MATERIALS PROVIDED Block Start

(* ================================================================== *)
(** * [src/core/annotation_writer.js] *)
(* ================================================================== *)

(** The array literal [[x, y, x + 12, y + 10]]. *)
Definition rectOf (px py : Z) : Value :=
  VArr [VInt px; VInt py; VInt (px + 12); VInt (py + 10)].

(** [annotationDict(annotation, pdfPage)], lines 33-58.  The products
    [coords.x * width] and [coords.y * height] are exact here; the source
    rounds each to a double before [parseInt], which moves a product lying
    within half a unit in the last place below an integer up to it
    ([is_double] says when no rounding takes place). *)
Definition annotationDict (annotation : AnnotationProperties) (pdfPage : Page)
  : Dict :=
  let newAnnotationDict := set empty "Type" (VName "Annot") in
  let width := view_at (view pdfPage) 2 in
  let height := view_at (view pdfPage) 3 in
  let px := parseInt (x (coords annotation) * width) in
  let py := parseInt (y (coords annotation) * height) in
  let newAnnotationDict := set newAnnotationDict "Rect" (rectOf px py) in
  let newAnnotationDict := set newAnnotationDict "Subtype" (VName "Text") in
  let newAnnotationDict :=
    set newAnnotationDict "Contents" (VStr (contents annotation)) in
  match author annotation with
  | Some a => set newAnnotationDict "T" (VStr a)
  | None => newAnnotationDict
  end.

MATERIALS PROVIDED Block End

If a line in the entries includes the word "rectOf", copy that line out.

## SOLUTION TO THIS EXERCISE
Definition rectOf (px py : Z) : Value :=
  let newAnnotationDict := set newAnnotationDict "Rect" (rectOf px py) in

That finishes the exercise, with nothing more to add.